4. The preparation method according to claim 3, wherein the mass concentration of the sodium alginate solution is 1%-3.5%; the mass concentration of the abalone peptide solution is 18-26%.

5. The preparation method according to claim 3, wherein the pH of the sodium alginate solution is adjusted to 6.5.

6. Application of the composition according to any one of claims 1-2 in preparing a medicament for treating/preventing alcoholic liver injury.

7. A pharmaceutical preparation for preventing and treating alcoholic liver injury, which is characterized by comprising the composition of claim 1 or claim 2 and pharmaceutically acceptable adjuvants.

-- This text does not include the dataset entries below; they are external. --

(* ===== verification/AiSpec.v ===== *)
(** * AiSpec: what the cache keys promise

    Two requests have the same normal form exactly when they are the same
    request up to the order of the fields of their JSON objects, and up to one
    confusion: an absent optional text and the text ["<none>"].  A key is a
    prefix and the digest in hexadecimal, from which the digest can be read
    back.  A captured stream is the concatenation of its chunks, or nothing. *)

From stdpp Require Import sorting.
From Stdlib Require Import Strings.Ascii.
From S2P Require Import Prelude Bytes ProtocolFacts Numbers Ai AiJson.

Module AiSpec.
Import Ai AiJson.
Import ProtocolFacts(from_to_u64).

(** ** Length-prefixed fields *)

Definition item (field value : bytes) : bytes :=
  to_be_bytes 8 (len field) ++ field ++ to_be_bytes 8 (len value) ++ value.

Lemma append_bytes_item field value out : append_bytes field value out = out ++ item field value.
Proof. unfold append_bytes, append_u64, item. by rewrite <- !app_assoc. Qed.

Lemma be8_inj n m r r' :
  n ≤ U64_MAX → m ≤ U64_MAX → to_be_bytes 8 n ++ r = to_be_bytes 8 m ++ r' → n = m ∧ r = r'.
Proof.
  intros Hn Hm Heq. apply app_inj_1 in Heq as [Heq ->]; [|by rewrite !length_to_be_bytes].
  split; [|done]. rewrite <- (from_to_u64 n), <- (from_to_u64 m) by done. by rewrite Heq.
Qed.

Lemma item_inj field v w r r' :
  len v ≤ U64_MAX → len w ≤ U64_MAX →
  item field v ++ r = item field w ++ r' → v = w ∧ r = r'.
Proof.
  intros Hv Hw. unfold item. rewrite <- !app_assoc. intros Heq%app_inv_head%app_inv_head.
  apply be8_inj in Heq as [Hl Heq]; [|done|done].
  apply app_inj_1 in Heq; [done|]. unfold len in Hl. lia.
Qed.

(** [enc] can be read back off the front of a sequence, up to [E]. *)
Definition readable {A} (enc : A → bytes) (P : A → Prop) (E : A → A → Prop) : Prop :=
  ∀ a b r r', P a → P b → enc a ++ r = enc b ++ r' → E a b ∧ r = r'.

Lemma readable_concat {A} (enc : A → bytes) P E l l' r r' :
  readable enc P E → Forall P l → Forall P l' → length l = length l' →
  concat (enc <$> l) ++ r = concat (enc <$> l') ++ r' → Forall2 E l l' ∧ r = r'.
Proof.
  intros He. revert l'. induction l as [|a l IH]; intros [|b l'] Hl Hl' Hlen Heq; try done.
  apply Forall_cons_1 in Hl as [Ha Hl], Hl' as [Hb Hl']. rewrite !fmap_cons in Heq. simpl in Heq.
  rewrite <- !app_assoc in Heq. apply He in Heq as [Hab Heq]; [|done|done].
  apply IH in Heq as [? ->]; [|done|done|by injection Hlen]. split; [by constructor|done].
Qed.

Lemma foldl_appends {A} (f : bytes → A → bytes) (enc : A → bytes) l out :
  (∀ out a, f out a = out ++ enc a) → foldl f out l = out ++ concat (enc <$> l).
Proof.
  intros Hf. revert out. induction l as [|a l IH]; intros out; simpl; [by rewrite app_nil_r|].
  by rewrite IH, Hf, <- app_assoc.
Qed.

8. The pharmaceutical preparation according to claim 7, characterized in that the pharmaceutical preparation is a capsule, and the auxiliary materials include lactose, corn starch and talcum powder; the mass fraction of each component in the capsule is as follows: 10-30wt% of the composition, 10-20wt% of lactose, 50-60wt% of corn starch and 5- 15wt% of talcum powder.

9. The pharmaceutical preparation according to claim 7, wherein the pharmaceutical preparation is a tablet, and the auxiliary materials include corn starch, talcum powder and magnesium stearate; the mass fraction of each component in the tablet is as follows: 10-20wt% of the composition, 65-75wt% of corn starch, 11-17wt% of talcum powder and 0.5-2wt% of magnesium stearate.

10. The pharmaceutical preparation according to claim 7, characterized in that the pharmaceutical preparation is a granule, and the auxiliary materials include corn starch, sodium hydroxymethyl cellulose and magnesium stearate; the mass fraction of each component in the granules is as follows: 5-15wt% of the composition, 74-84wt% of corn starch, 5-15wt% of sodium hydroxymethyl cellulose and 0.5-2wt% of magnesium stearate.